Goldman Sachs baut Stimmrechte an Norma Group aus – doch die Aktie bleibt unter Druck
Maria-Theresia ThanelGoldman Sachs baut Stimmrechte an Norma Group aus – doch die Aktie bleibt unter Druck
Goldman Sachs stockt direkte Stimmrechte an Norma Group von 1,80 % auf 3,65 % auf
Die US-Investmentbank hat ihre direkten Stimmrechte am deutschen Industrieunternehmen Norma Group am 9. März 2026 erhöht – ein Schritt, der auf eine strategischere Ausrichtung der Beteiligung hindeutet. Gleichzeitig bleibt die Aktie des Unternehmens unter Druck und notiert fast 20 % unter ihrem 52-Wochen-Hoch.
Goldman Sachs hält nun rund 1,16 Millionen physische Aktien von Norma Group. Trotz des Ausbaus der direkten Beteiligung bleibt ein Teil des Engagements synthetisch: 8,37 % sind über Derivate abgesichert. Insgesamt stieg der Gesamtanteil der Bank an Norma Group damit von 10,55 % auf 12,02 %.
Die Aktie von Norma Group kämpft seit Monaten mit Schwäche. Stand 16. März 2026 pendelte der Kurs zwischen 14,78 € und 15,04 € – ein Rückgang von etwa 9,17 % im Monatsvergleich und 13,15 % über sechs Monate.

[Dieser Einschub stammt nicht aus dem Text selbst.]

(** ** Descriptors *)
(** What a descriptor uses of an inode: the value returned and the bytes copied.  A write
    that does not return is [None]. *)
Class INodeOps (N : Type) := {
  inode_IsDirectory : N -> bool;
  inode_Size : N -> Z;
  inode_Read : N -> Z -> Z -> Z * list Z;
  inode_Write : N -> Z -> list Z -> option (N * Z);
  inode_Truncate : N -> Z -> N * (Z + Z)
}.

(** What the file systems promise: a file is a string of bytes, read and written at offsets
    inside it. *)
Class INodeLaws (N : Type) {Ops : INodeOps N} := {
  inode_file : N -> Prop;
  inode_contents : N -> list Z;
  inode_file_spec n : inode_file n -> inode_IsDirectory n = false;
  inode_length_spec n : inode_file n -> Z.of_nat (length (inode_contents n)) < 2 ^ 62;
  inode_Read_spec n off count : inode_file n -> 0 <= off <= Z.of_nat (length (inode_contents n)) -> 0 <= count ->
    let bytes := Z.min count (Z.of_nat (length (inode_contents n)) - off) in
    inode_Read n off count = (bytes, slice (Z.to_nat off) (Z.to_nat bytes) (inode_contents n));
  inode_Write_spec n off bs : inode_file n -> 0 <= off -> off + Z.of_nat (length bs) < 2 ^ 61 ->
    exists n', inode_Write n off bs = Some (n', Z.of_nat (length bs)) /\ inode_file n' /\
    off + Z.of_nat (length bs) <= Z.of_nat (length (inode_contents n')) /\
    slice (Z.to_nat off) (length bs) (inode_contents n') = bs
}.

Definition eRead : Z := 1.
Definition eWrite : Z := 2.
Definition SEEK_SET : Z := 0.
Definition SEEK_CUR : Z := 1.
Definition SEEK_END : Z := 2.
Definition EOVERFLOW : Z := 75.
Definition off_max : Z := 2 ^ 63 - 1.

Section Descriptor.
Context {N : Type} {Ops : INodeOps N}.

Record FileDescriptor := mkFd { m_File : option N; m_AccessMode : Z; m_Offset : Z; m_Flags : Z }.
Definition with_offset (o : Z) (d : FileDescriptor) : FileDescriptor := mkFd (m_File d) (m_AccessMode d) o (m_Flags d).
Definition with_file (f : option N) (d : FileDescriptor) : FileDescriptor := mkFd f (m_AccessMode d) (m_Offset d) (m_Flags d).
Definition CanRead (d : FileDescriptor) : bool := truthy (m_AccessMode d .& eRead).
Definition CanWrite (d : FileDescriptor) : bool := truthy (m_AccessMode d .& eWrite).

(** [File]: its type predicates are virtual functions that return false. *)
Definition File_IsDirectory (n : N) : bool := false.
Definition File_IsRegular (n : N) : bool := false.
Definition File_IsSocket (n : N) : bool := false.
Definition File_IsFifo (n : N) : bool := false.
Definition File_Size (n : N) : Z := inode_Size n.
Definition File_Read (n : N) (count offset : Z) : Z + (Z * list Z) :=
  if inode_IsDirectory n then inl EISDIR else inr (inode_Read n offset count).
Definition File_Write (n : N) (bs : list Z) (offset : Z) : option (Z + (N * Z)) :=
  if inode_IsDirectory n then Some (inl EISDIR) else inr <$> inode_Write n offset bs.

Ausschlaggebend für die Talfahrt waren die enttäuschenden Jahresergebnisse 2025 mit einem Verlust von 3,01 € pro Aktie und einem Umsatzrückgang um 2 %. Hinzu kommen eine Hochrisiko-Einstufung aus März 2025 sowie der allgemeine Marktabschwung seit Anfang März 2026, die den Abwärtstrend verstärken.
Trotz der jüngsten Schwächephase hat sich die Aktie seit ihrem Tiefstand von 9,15 € im April 2025 deutlich erholt. Die Volatilität bleibt jedoch hoch: Die annualisierten 30-Tage-Schwankungen liegen bei 36,45 %. Anleger beobachten nun genau, wie sich die veränderten Positionen großer Aktionäre – darunter der erhöhte Einfluss von Goldman Sachs – auf die künftige Kursentwicklung auswirken könnten.
Die Ausweitung der direkten Stimmrechte durch Goldman Sachs deutet auf ein gestiegenes langfristiges Interesse an Norma Group hin. Dennoch lastet auf der Aktie weiterhin der Druck schwacher Finanzkennzahlen und ungünstiger Marktbedingungen. Angesichts der hohen Volatilität und der sich wandelnden Aktionärsstruktur sind in den kommenden Monaten weitere Kursausschläge wahrscheinlich.